Maria Sole e Sergio stanno «vivendo un’apparente tranquillità», raccontano al telefono. Perché la legge che verrà approvata domani «non è retroattiva». E il procedimento nei loro confronti è stato archiviato. Una volta tornati in Italia, infatti, gli inquirenti hanno aperto un fascicolo di indagine per il reato di maternità surrogata previsto dalla legge del 2004. «Sono state ascoltate alcune persone prima della nostra convocazione in questura. Ma le indagini – prosegue Maria Sole – si sono concluse con un’archiviazione perché nulla è stato fatto in Italia». Ma, ora, con la legge Varchi tutto cambierà: «Le coppie che vanno all’estero per la gestazione per altri verrano incriminate. Quei mesi di indagine per noi sono stati veramente pesanti – continua -. Una famiglia che ha una bambina appena nata, per la prima volta nella loro vita deve fare i conti con pannolini, notti in bianco, pappe, e trovarsi in mezzo a un’inchiesta, con le convocazioni in questura, gli avvocati con cui decidere le strategie da adottare è stato di una crudeltà disumana», confida. E tutto questo «per aver messo al mondo una bambina in un Paese dove le nascite sono in caduta libera».

«Sono già spaventata che si possa trovare male nel mondo e non ha nemmeno iniziato a vivere»

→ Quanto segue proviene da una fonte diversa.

(** ** Addresses *)

(** An address a guest can pass and read back: 16-bit port, the right number
    of bytes; a UNIX name is non-empty UTF-8 without NUL, and it and its
    terminator fit. *)
Definition sockaddr_ok (a : SockAddr) : Prop :=
  match a with
  | SockV4 port ip => is_u 16 port ∧ length ip = 4%nat
  | SockV6 port ip => is_u 16 port ∧ length ip = 16%nat
  | SockUnix p => p ≠ [] ∧ (length p < 108)%nat ∧ Forall (λ b, b ≠ 0) p ∧ utf8_valid p = true
  end.

(** Its bytes. *)
Definition encode_sockaddr (a : SockAddr) : bytes :=
  match a with
  | SockV4 port ip => encode_in port ip
  | SockV6 port ip => encode_in6 port ip
  | SockUnix p => default [] (encode_un (Some p))
  end.

Lemma length_encode_sockaddr a :
  sockaddr_ok a →
  Z.of_nat (length (encode_sockaddr a)) =
  match a with SockV4 _ _ => SOCKADDR_IN_SIZE | SockV6 _ _ => SOCKADDR_IN6_SIZE | SockUnix _ => SOCKADDR_UN_SIZE end.
Proof.
  destruct a; cbn [sockaddr_ok encode_sockaddr].
  - intros [_ Hl]. by rewrite length_encode_in.
  - intros [_ Hl]. by rewrite length_encode_in6.
  - intros (_ & Hl & _ & _). unfold encode_un. case_if; [lia|].
    unfold SOCKADDR_UN_SIZE. simpl. rewrite length_app, length_replicate. lia.
Qed.

Lemma port_be port : is_u 16 port → from_be_bytes (to_be_bytes 2 port) = port.
Proof.
  intros Hp. unfold from_be_bytes, to_be_bytes. rewrite rev_involutive.
  by apply (from_to_le_bytes_u 2).
Qed.

Lemma position_app_first {A} (f : A → bool) p x q :
  Forall (λ b, f b = false) p → f x = true → position f (p ++ x :: q) = Some (length p).
Proof.
  induction 1 as [|y p Hy _ IH]; intros Hx; simpl; [by rewrite Hx|]. rewrite Hy. by rewrite IH.
Qed.

Lemma un_path_padded p n : Forall (λ b, b ≠ 0) p → (0 < n)%nat → un_path (p ++ replicate n 0) = p.
Proof.
  intros Hp Hn. unfold un_path. destruct n as [|n]; [lia|]. simpl replicate.
  rewrite (position_app_first _ p 0); [simpl; by rewrite take_app_length| |done].
  eapply Forall_impl; [exact Hp|]. simpl. intros b Hb. by apply Z.eqb_neq.
Qed.

Section specs.
Context {W : Type}.
Implicit Types k : kern W.

Lemma guest_slice_prefix k ptr len bs n :
  guest_slice k ptr len = Ok bs → 0 ≤ n ≤ len → guest_slice k ptr n = Ok (take (Z.to_nat n) bs).
Proof.
  intros Hs Hn. rewrite (guest_slice_sub _ _ _ _ ptr n Hs) by lia. by rewrite Z.sub_diag.
Qed.

(** Parsing what was encoded. *)
Lemma parse_encoded k ptr len a :
  sockaddr_ok a → guest_slice k ptr (Z.of_nat (length (encode_sockaddr a))) = Ok (encode_sockaddr a) →
  ptr ≠ 0 → is_u 64 len → Z.of_nat (length (encode_sockaddr a)) ≤ len →
  parse_sockaddr k ptr len = Ok a.
Proof.
  intros Ha Hs Hp Hu Hlen. rewrite length_encode_sockaddr in Hs, Hlen by done. unfold parse_sockaddr.
  assert (0 < len) as Hpos by (unfold SOCKADDR_IN_SIZE, SOCKADDR_IN6_SIZE, SOCKADDR_UN_SIZE in *; destruct a; lia).
  rewrite (proj2 (Z.eqb_neq ptr 0)), (proj2 (Z.eqb_neq len 0)) by lia. cbn [orb].
  rewrite (usize_try_from_id len Hu). cbn [result_of_option result_bind].
  destruct a as [port ip|port ip|p]; cbn [encode_sockaddr] in *;
    rewrite (guest_slice_prefix _ _ _ _ 2 Hs) by done; cbn [result_bind].
  - destruct Ha as [Hport Hip].
    change (from_le_bytes (take (Z.to_nat 2) (encode_in port ip))) with AF_INET. rewrite Z.eqb_refl.
    rewrite (proj2 (Z.ltb_ge _ _)) by done. rewrite Hs. cbn [result_bind].
    do 2 f_equal; [exact (port_be port Hport)|].
    change (take 4 (ip ++ replicate 8 0) = ip). rewrite take_app_le by lia. by rewrite take_ge by lia.
  - destruct Ha as [Hport Hip].
    change (from_le_bytes (take (Z.to_nat 2) (encode_in6 port ip))) with AF_INET6.
    change (AF_INET6 =? AF_INET) with false. rewrite Z.eqb_refl. cbv iota.
    rewrite (proj2 (Z.ltb_ge _ _)) by done. rewrite Hs. cbn [result_bind].
    do 2 f_equal; [exact (port_be port Hport)|].
    change (take 16 (ip ++ replicate 4 0) = ip). rewrite take_app_le by lia. by rewrite take_ge by lia.
  - destruct Ha as (Hne & Hl & Hnz & Hv). unfold encode_un in *.
    rewrite (proj2 (Z.leb_gt _ _)) in * by lia. cbn [default from_option id] in *.
    match goal with |- context [from_le_bytes ?x] => change (from_le_bytes x) with AF_UNIX end.
    change (AF_UNIX =? AF_INET) with false. change (AF_UNIX =? AF_INET6) with false.
    rewrite Z.eqb_refl. cbv iota. rewrite (proj2 (Z.ltb_ge _ 3)) by (unfold SOCKADDR_UN_SIZE in *; lia).
    rewrite Hs. cbn [result_bind]. cbv zeta.
    change (drop 2 (to_le_bytes 2 AF_UNIX ++ ?x)) with x.
    rewrite un_path_padded by (done || lia). rewrite Hv.
    rewrite bool_decide_eq_false_2; [done|]. destruct p as [|b p]; [done|].
    apply Forall_cons in Hnz as [? _]. simpl. congruence.
Qed.

(** An IP address read from guest memory is well formed. *)
Lemma parse_sockaddr_ok k ptr len a :
  mem_wf k → parse_sockaddr k ptr len = Ok a → (∀ p, a ≠ SockUnix p) → sockaddr_ok a.
Proof.
  intros Hk Hp Hnu. pose proof (parse_sockaddr_len _ _ _ _ Hp) as Hl. revert Hp. unfold parse_sockaddr.
  case_if; [done|]. intros (n & _ & Hn)%result_bind_Ok. apply result_bind_Ok in Hn as (hd & _ & Hn).
  assert (∀ len b, guest_slice k ptr len = Ok b → 4 ≤ len → is_u 16 (from_be_bytes (take 2 (drop 2 b)))) as Hport.
  { intros m b Hb Hm. pose proof (guest_slice_length _ _ _ _ Hb) as Hlen.
    apply guest_slice_ok in Hb; [|done]. unfold from_be_bytes, is_u.
    pose proof (from_le_bytes_range (rev (take 2 (drop 2 b)))) as Hr.
    rewrite length_rev, length_take, length_drop in Hr. replace (2 `min` (length b - 2))%nat with 2%nat in Hr by lia.
    apply Hr, Forall_rev, Forall_take, Forall_drop, Hb. }
  case_if; [case_if; [done|]|case_if; [case_if; [done|]|case_if; [case_if; [done|]|done]]];
    apply result_bind_Ok in Hn as (b & Hb & Hn).
  - injection Hn as <-. split; [by eapply Hport|done].
  - injection Hn as <-. split; [by eapply Hport|done].
  - run_handler. by destruct (Hnu _ eq_refl).
Qed.

Lemma sock_at_set h l s : sock_at (set_sock h l s) l = s.
Proof. unfold sock_at. simpl. by rewrite lookup_insert_eq. Qed.

Lemma get_sock_put k fd l s s' :
  get_sock k fd = Ok (l, s) → get_sock (put_sock k l s') fd = Ok (l, s').
Proof.
  intros [Hg _]%get_sock_Ok. apply get_sock_Ok. split; [done|]. symmetry. apply sock_at_set.
Qed.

Nonostante l’inchiesta, ora chiusa, e al di là del giudizio etico-morale sulla maternità surrogata ciò che è certo è che a pagarne di più le spese è, con ogni probabilità, Filomena. La legge «sarà un macigno sulle sue spalle perché lei vivrà in un Paese in cui è un reato universale», dice. «E ci rimetteranno gli altri bambini nati con la procreazione assistita anche perché – sottolinea – le coppie etero che ricorrono alla GPA molto spesso si nascondono e continueranno a farlo pure dopo l’approvazione della legge. E io – continua Maria Sole – sono arrabbiatissima per questo: se parlassero, se normalizzassero com’è giusto che sia, probabilmente le nostre storie non finirebbero nella mani di chi le utilizza a scopo propagandistico». Per la famiglia, infatti, «viviamo in un Paese in cui è meglio nascondere la testa sotto la sabbia piuttosto che affrontare i problemi, ma io non voglio insegnare questo a mia figlia – dice -. Sono spaventata del mondo là fuori e ancora non ha nemmeno iniziato a vivere». Ma è anche arrabbiata per il futuro “complesso” che dovrà affrontare sua figlia: «Come farà ad andare a scuola e raccontare ai suoi compagni la sua storia se questo è il clima? È crudele». Per questo motivo, la iscriveranno in un istituto bi-lingue. L’obiettivo è imparare l’inglese il prima possibile. «Spero che varchi presto i confini nazionali per andare a vivere in un Paese civile. Io per tanti anni ho lottato per lei – prosegue -. Ho scritto un libro, organizzato manifestazioni, parlato con parlamentari: volevo farla vivere in un Paese che l’accettasse ancora prima che nascesse, che accettasse la sua storia». C’è solo una cosa, forse più di tutto il resto, che Maria Sole e Sergio si augurano per Filomena, ovvero: «Vivere in un Paese che non la discrimini, con una classe politica che sia veramente attenta alle persone».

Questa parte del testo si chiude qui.